For thousands of years, humans have been trying to understand the diversity of life on earth. Many of our systems of classification are based on bodies (phenotypes or morphologies). For example, as a paleoethnobotanist, I study tiny fragments of ancient plants that were left behind by people at archaeological sites – mostly in the garbage. I use the shape and size of ancient seeds to discover which species they came from, and then to describe variation in populations, especially of crop plants. The bodies of ancient organisms can tell us a lot about the origins and evolution of biodiversity. Whole fields are based on this premise: paleontologists study fossils; bioarchaeologists, paleoethnobotanists and zooarchaeologists study ancient remains of humans, plants, and animals recovered from archaeological sites. Up until recently, extinct forms were scientifically priceless, but held no economic value for agriculture or medicine. De-extinction was a topic for science fiction.

Though usually remembered for its depiction of dino de-extinction, Dr. Ellie Sattler's reaction to this leaf ("Alan, this species has been extinct since the Cretaceous") at the beginning of Jurassic Park's most iconic scene implies that the thinking-machine-super-computer had also managed to ressurect lost plant species.

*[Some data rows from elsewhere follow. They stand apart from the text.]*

(** [fn] is invoked: by [run] when no wait is needed, or when its timer fires. *)
Lemma invoke_invariant (id : nat) (s : state) :
  running s = true -> awaiting s = [] ->
  map fst (dispatched s) ++ id :: queue s = seq 0 (calls s) ->
  map fst (settled s) = map fst (dispatched s) ->
  spaced (map snd (dispatched s)) ->
  (dispatched s <> [] ->
   last (map snd (dispatched s)) 0 = lastTime s /\ lastTime s + interval <= clock s) ->
  invariant (invoke id s).
Proof.
  destruct s as [lt rn q ck aw n ds st]; simpl.
  intros -> -> Horder Hsettled Hspaced Hlast.
  constructor; unfold delayed, executing; simpl.
  - exact I.
  - rewrite map_app, <- app_assoc. exact Horder.
  - rewrite map_app, Hsettled. reflexivity.
  - rewrite map_app. apply spaced_snoc; [exact Hspaced|].
    intros Hne. destruct ds; [contradiction Hne; reflexivity|].
    destruct Hlast as [-> Hle]; [discriminate | exact Hle].
  - intros _. rewrite map_app. cbn [map snd]. rewrite last_last. split; [reflexivity | lia].
  - intros i d [H|[]]. discriminate.
Qed.

Lemma run_invariant (id : nat) (s : state) :
  running s = true -> awaiting s = [] ->
  map fst (dispatched s) ++ id :: queue s = seq 0 (calls s) ->
  map fst (settled s) = map fst (dispatched s) ->
  spaced (map snd (dispatched s)) ->
  (dispatched s <> [] ->
   last (map snd (dispatched s)) 0 = lastTime s /\ lastTime s <= clock s) ->
  invariant (run id s).
Proof.
  intros Hrun Haw Horder Hsettled Hspaced Hlast. unfold run.
  destruct (Z.ltb_spec 0 (Z.max 0 (lastTime s + interval - clock s))) as [Hw|Hw].
  - destruct s as [lt rn q ck aw n ds st]; simpl in *. subst rn aw.
    constructor; unfold delayed, executing; simpl.
    + exact I.
    + exact Horder.
    + rewrite app_nil_r. exact Hsettled.
    + exact Hspaced.
    + exact Hlast.
    + intros i d [H|[]]. injection H as _ <-. lia.
  - apply invoke_invariant; try assumption.
    intros Hne. destruct (Hlast Hne) as [H1 H2]. split; [exact H1 | lia].
Qed.

Lemma step_invariant (s s' : state) (ev : event) :
  invariant s -> step s ev = Some s' -> invariant s'.
Proof.
  destruct s as [lt rn q ck aw n ds st].
  intros [Hshape Horder Hsettled Hspaced Hlast Hdead].
  unfold delayed, executing in *; simpl in *.
  destruct ev as [|dt|id|id r]; simpl.
  - (* Call *)
    intros [= <-]. unfold schedule; simpl.
    destruct rn; simpl.
    + destruct aw as [|[i a] [|y aw]]; try contradiction.
      destruct a; simpl in *;
        (constructor; unfold delayed, executing; simpl; try assumption;
         rewrite seq_S, <- Horder, <- ?app_assoc; reflexivity).
    + destruct aw; [subst q | contradiction]. simpl in *.
      apply run_invariant; simpl; try assumption; try reflexivity.
      * rewrite seq_S. f_equal. rewrite app_nil_r in Horder. exact Horder.
      * rewrite app_nil_r in Hsettled. exact Hsettled.
  - (* Tick *)
    destruct (Z.leb_spec 0 dt); [|discriminate]. intros [= <-].
    constructor; unfold delayed, executing; simpl; try assumption.
    intros Hne. destruct (Hlast Hne). split; [assumption | lia].
  - (* Timeout *)
    unfold suspended_at; simpl.
    destruct rn; [|destruct aw; [discriminate | contradiction]].
    destruct aw as [|[id' a] [|y aw]]; try contradiction. simpl in *.
    destruct (Nat.eqb_spec id' id) as [->|]; [|discriminate].
    destruct a as [d|]; [|discriminate].
    destruct (Z.leb_spec d ck); [|discriminate]. intros [= <-].
    unfold resume; simpl. rewrite Nat.eqb_refl; simpl.
    apply invoke_invariant; simpl; try assumption; try reflexivity.
    + rewrite app_nil_r in Hsettled. exact Hsettled.
    + intros Hne. destruct (Hlast Hne). split; [assumption|].
      specialize (Hdead id d (or_introl eq_refl)). lia.
  - (* Settle *)
    unfold suspended_at; simpl.
    destruct rn; [|destruct aw; [discriminate | contradiction]].
    destruct aw as [|[id' a] [|y aw]]; try contradiction. simpl in *.
    destruct (Nat.eqb_spec id' id) as [->|]; [|discriminate].
    destruct a as [d|]; [discriminate|]. intros [= <-].
    unfold resume, settle, finally; simpl. rewrite Nat.eqb_refl; simpl.
    destruct q as [|next rest]; simpl.
    + constructor; unfold delayed, executing; simpl;
        try assumption; try reflexivity.
      * rewrite map_app, app_nil_r. exact Hsettled.
      * intros i d [].
    + apply run_invariant; simpl; try assumption; try reflexivity.
      rewrite map_app. exact Hsettled.
Qed.

Lemma exec_invariant (evs : list event) (s s' : state) :
  invariant s -> exec s evs = Some s' -> invariant s'.
Proof.
  revert s. induction evs as [|ev evs IH]; simpl; intros s Hinv.
  - intros [= <-]. exact Hinv.
  - destruct (step s ev) as [s1|] eqn:E; [|discriminate].
    apply IH. exact (step_invariant _ _ _ Hinv E).
Qed.

Lemma reachable_invariant (t0 : Z) (evs : list event) (s : state) :
  exec (init t0) evs = Some s -> invariant s.
Proof. apply exec_invariant, init_invariant. Qed.

Lemma seq_prefix (l r : list nat) (a n : nat) :
  l ++ r = seq a n -> l = seq a (length l) /\ r = seq (a + length l) (n - length l).
Proof.
  revert a n. induction l as [|x l IH]; intros a n H.
  - rewrite Nat.add_0_r, Nat.sub_0_r. split; [reflexivity | exact H].
  - destruct n as [|n]; [discriminate|]. rewrite <- cons_seq in H.
    injection H as -> H. destruct (IH _ _ H) as [H1 H2].
    cbn [length]. rewrite <- cons_seq. split; [f_equal; exact H1|].
    rewrite H2. f_equal; lia.
Qed.

Lemma idle_or_single (s : state) :
  invariant s ->
  (running s = false /\ awaiting s = [] /\ queue s = []) \/
  (running s = true /\ exists id a, awaiting s = [(id, a)]).
Proof.
  intros [Hshape _ _ _ _ _].
  destruct (running s), (awaiting s) as [|[id a] [|y aw]]; try contradiction.
  - right. split; [reflexivity|]. exists id, a. reflexivity.
  - left. repeat split. exact Hshape.
Qed.

(** A pending timer can fire once enough time has passed. *)
Lemma timer_fires (s : state) (id : nat) (d : Z) :
  awaiting s = [(id, AwaitTimer d)] ->
  exists s', exec s [Tick (Z.max 0 (d - clock s)); Timeout id] = Some s' /\
    awaiting s' = [(id, AwaitWork)] /\ queue s' = queue s /\
    settled s' = settled s /\ calls s' = calls s.
Proof.
  destruct s as [lt rn q ck aw n ds st]; simpl. intros ->.
  destruct (Z.leb_spec 0 (Z.max 0 (d - ck))); [|lia].
  unfold suspended_at; simpl. rewrite Nat.eqb_refl.
  destruct (Z.leb_spec d (ck + Z.max 0 (d - ck))); [|lia].
  unfold resume; simpl. rewrite Nat.eqb_refl; simpl.
  eexists. split; [reflexivity|]. simpl. repeat split.
Qed.

(** What the settling of the unit of work in flight does, whatever the
    outcome. *)
Lemma settle_step (s : state) (id : nat) (r : settlement T) :
  awaiting s = [(id, AwaitWork)] ->
  exists s', step s (Settle id r) = Some s' /\
    settled s' = settled s ++ [(id, r)] /\ calls s' = calls s /\
    match queue s with
    | [] => running s' = false
    | next :: rest => queue s' = rest /\ exists a, awaiting s' = [(next, a)]
    end.
Proof.
  destruct s as [lt rn q ck aw n ds st]; simpl. intros ->.
  unfold suspended_at; simpl. rewrite Nat.eqb_refl.
  unfold resume, settle, finally; simpl. rewrite Nat.eqb_refl; simpl.
  eexists. split; [reflexivity|].
  destruct q as [|next rest]; simpl; [repeat split|].
  unfold Throttler.run; simpl.
  destruct (0 <? Z.max 0 (lt + interval - ck)); simpl; repeat split; eexists; reflexivity.
Qed.

(** The outcome of a unit of work goes to its caller and nowhere else. *)
Lemma settle_outcome (s s1 s2 : state) (id : nat) (r1 r2 : settlement T) :
  step s (Settle id r1) = Some s1 -> step s (Settle id r2) = Some s2 ->
  lastTime s1 = lastTime s2 /\ running s1 = running s2 /\
  queue s1 = queue s2 /\ awaiting s1 = awaiting s2 /\
  dispatched s1 = dispatched s2.
Proof.
  destruct s as [lt rn q ck aw n ds st]. cbn [Throttler.step].
  destruct (suspended_at id _) as [[d|]|]; try discriminate.
  intros [= <-] [= <-]. unfold finally, settle, resume; simpl.
  destruct q as [|next rest]; simpl; [repeat split|].
  unfold Throttler.run; simpl.
  destruct (0 <? Z.max 0 (lt + interval - ck)); simpl; repeat split.
Qed.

Sadly, this never comes up again in any of the many Jurassic Park films. 

But we’re currently witnessing a revolution in the study of ancient biodiversity: genomics has cannonballed into archaeology and made an epic splash. With this methodological sea change, we have an opportunity to address fundamental questions that were unanswerable with older methods, but we also face new ethical questions. Much ink has already been spilled announcing the arrival of the genomics revolution in the study of ancient human DNA. There has been an explosion of research in the past decade, enabled by next-generation sequencing and breakthroughs in methods for separating out damaged fragments of ancient DNA from modern contaminants. Since we humans are naturally quite interested in ourselves, it is not surprising that these new techniques have been applied earlier and more widely to the study of human evolution than to that of plants and animals. Already, ancient genomic approaches have been used to better understand the sex lives of ancient humans, Neanderthals, and Denisovans (spoiler alert: they were all having sex with each other, and it was adaptive!), to test old hypotheses about the demographic effects of Neolithic Revolution, and to understand the evolution of specific human adaptations, such as the ability to digest lactase in adulthood and low hemoglobin levels in high altitude populations

From Slatkin and Racimo, 2016, this figure shows the rapid increase in recovery of ancient human genomes between 2010 and 2016. In the past two years, this trend has continued and intensified. 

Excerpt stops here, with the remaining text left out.